## Work item
Word for word, retype the tail of the data below, starting with the line that has "TokensBefore : Z;" and including the last line.

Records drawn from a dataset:
- - - -
(* ===== verification/Compactor.v ===== *)
(** * Compactor: fitting a transcript into a token budget (agent/compactor.go, agent/types.go)

    The transcript is cut into groups that stay whole (a tool call with its
    results, a question with its answer), and groups are dropped, prior history
    first, until the rest fits.  The estimator is a parameter; a Go function
    value that may be nil is an [option]. *)

From S2P Require Import Prelude GoString GoFloat Tokens Request ContextSets.

#[local] Open Scope Z_scope.
#[local] Open Scope go_scope.

(** ** Data *)

Inductive Segment := Elastic | Pinned.

#[export] Instance Segment_eq_dec : EqDecision Segment.
Proof. solve_decision. Defined.

(** The fence of a message is left out: nothing here reads it.  [idx] is the
    runtime tag that identifies a message of the canonical state. *)
Record Message := mkMessage {
  msg : ChatMessage;
  segment : Segment;
  Attrib : option (list RetrievedSource);
  msg_Context : option ContextSet;
  OutputCap : Z;
  idx : Z;
}.

Record State := mkState {
  st_System : string;
  DurableSummary : string;
  st_Messages : list Message;
  systemKeys : list string;
}.

Record PressureThresholds := mkThresholds { Watch : float64; Warn : float64; Critical : float64 }.

Record TokenBudget := mkTokenBudget {
  tb_Input : Z;
  Thresholds : PressureThresholds;
  ToolResultOverhead : Z;
  LowWaterFraction : float64;
}.

Record CompactionReport := mkReport {
  Strategy : string;
  DroppedCount : Z;
  TokensBefore : Z;
  TokensAfter : Z;
}.

(** The errors of assembly; a custom compactor may answer others. *)
Inductive agentError := ErrContextExhausted | OtherError (id : nat).

Record RecencyCompactor := mkCompactor {
  Estimate : option (string -> Z);
  toolResultOverhead : Z;
}.

Inductive compactionGroupKind :=
| groupPinned | groupHistory | groupCompletedTool | groupUnresolvedTool | groupPlainElastic.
- - - -
## Completed task
  TokensBefore : Z;
  TokensAfter : Z;
}.

(** The errors of assembly; a custom compactor may answer others. *)
Inductive agentError := ErrContextExhausted | OtherError (id : nat).

Record RecencyCompactor := mkCompactor {
  Estimate : option (string -> Z);
  toolResultOverhead : Z;
}.

Inductive compactionGroupKind :=
| groupPinned | groupHistory | groupCompletedTool | groupUnresolvedTool | groupPlainElastic.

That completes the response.